FILE - CBE Headquarters
CAIRO – 2 April 2019: Egypt’s balance of payments recorded a deficit of $1.8 billion in the first half of FY2018/2019 compared to a surplus of around $5.6 billion in the first half of FY2017/2018, according to the Central Bank of Egypt (CBE).
Data issued by CBE showed that the balance of payments deficit was the outcome of the $3.8 billion deficit of the account of current transactions up from $3.5 billion in the compared period. The capital and financial account surplus fell to $1.7 billion from $10.4 billion.
CBE also attributed the deficit to the net outflows from the investment portfolio worth $5.9 billion, while portfolio investments recorded an inflow of $8 billion in the first half of the last fiscal year (July-December 2017).
On the other side, the balance of payments data revealed positive results, including the increase in the export of goods jumped 18.4 percent by $2.2 billion to record $14.3 billion during July - December 2018 period compared to $12.1 billion dollars in the comparison period.
It also included the decline in payments on petroleum imports by 2.1 percent to record $5.8 billion due to the decrease in the quantities imported from petroleum products and crude, and to achieve self-sufficiency of natural gas.
The balance of oil trade achieved a surplus for the first time in more than four years, amounted to $150.8 million, compared to a deficit of about $2.2 billion.

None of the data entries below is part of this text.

(* ===== verification/OutputText.v ===== *)
(** * Text and fills as glyphs, and their writes to a row

    What the iterators over text and over a repeated character present to
    [ROW::WriteCells], and the two theorems about the composition: the text that fits
    in a line, and a fill. *)

From S2P Require Import Prelude Effects LineRendition TextColor TextAttribute Rle RleLaws RleSpec Row RowLayout RowSpec RowTheorems CodepointWidth OutputCells RowWrite.

Local Open Scope Z_scope.

(** ** The UTF-16 sequences of a text *)

Lemma utf16_advance_next s :
  s <> [] -> utf16_advance s = Some (utf16_next s, drop (length (utf16_next s)) s).
Proof.
  destruct s as [|c s]; [done|]. intros _. cbn. destruct (is_surrogate c); [|done].
  destruct s as [|c2 s]; cbn; [by rewrite andb_false_r|].
  by destruct (is_leading_surrogate c && is_trailing_surrogate c2).
Qed.

Lemma utf16_next_length s :
  s <> [] -> (1 <= length (utf16_next s) <= 2)%nat /\ (length (utf16_next s) <= length s)%nat.
Proof.
  destruct s as [|c s]; [done|]. intros _. cbn. destruct (is_surrogate c); [|cbn; lia].
  destruct s as [|c2 s]; cbn; [rewrite andb_false_r; cbn; lia|].
  destruct (is_leading_surrogate c && is_trailing_surrogate c2); cbn; lia.
Qed.

Lemma utf16_iterate_fuel fuel s : (length s <= fuel)%nat -> utf16_iterate fuel s = utf16_iterator s.
Proof.
  unfold utf16_iterator. revert s. induction fuel as [fuel IH] using lt_wf_ind. intros s Hs.
  destruct s as [|c s]; [by destruct fuel|]. destruct fuel as [|fuel]; [cbn in Hs; lia|].
  cbn [utf16_iterate length]. rewrite utf16_advance_next by done.
  destruct (utf16_next_length (c :: s)) as [Hn Hl]; [done|].
  set (t := drop _ _). assert (Ht : (length t <= length s)%nat) by (unfold t; rewrite length_drop; cbn in *; lia).
  f_equal. cbn in Hs. rewrite (IH fuel) by lia.
  destruct (decide (length s = fuel)) as [->|]; [by rewrite (IH fuel) by lia|].
  by rewrite (IH (length s)) by lia.
Qed.

Lemma utf16_iterator_cons s :
  s <> [] -> utf16_iterator s = utf16_next s :: utf16_iterator (drop (length (utf16_next s)) s).
Proof.
  intros Hs. unfold utf16_iterator at 1. destruct (length s) as [|n] eqn:E; [by destruct s|].
  cbn [utf16_iterate]. rewrite utf16_advance_next by done. f_equal. apply utf16_iterate_fuel.
  destruct (utf16_next_length s Hs). rewrite length_drop. lia.
Qed.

The surplus in the services balance rose by 36.7 percent to about $7.3 billion, compared to about $5.3 billion, and the surplus in the travel balance increased to about $5.4 billion dollars, compared to about $3.8 billion.
The data also showed that the Suez Canal receipts also rose 5.8 percent to reach $2.9 billion dollars, compared to $2.8 billion, and Capital and financial accounts achieved net inflows of $1.8 billion.
“Foreign direct investment in Egypt recorded a total inflow of about %6.6 billion dollars, compared to 6.57 billion, and total outflow was about $3.8 billion, compared with about $2.8 billion, to reach a net of $2.8 billion,” data revealed.
The usage of long-term and medium-term loans and facilities fell to about $2.2 billion, down from about $4.7 billion.
While total repayments rose to $1.3 billion from $1.2 billion, resulting in a net of $872.3 million compared to $3.5 billion.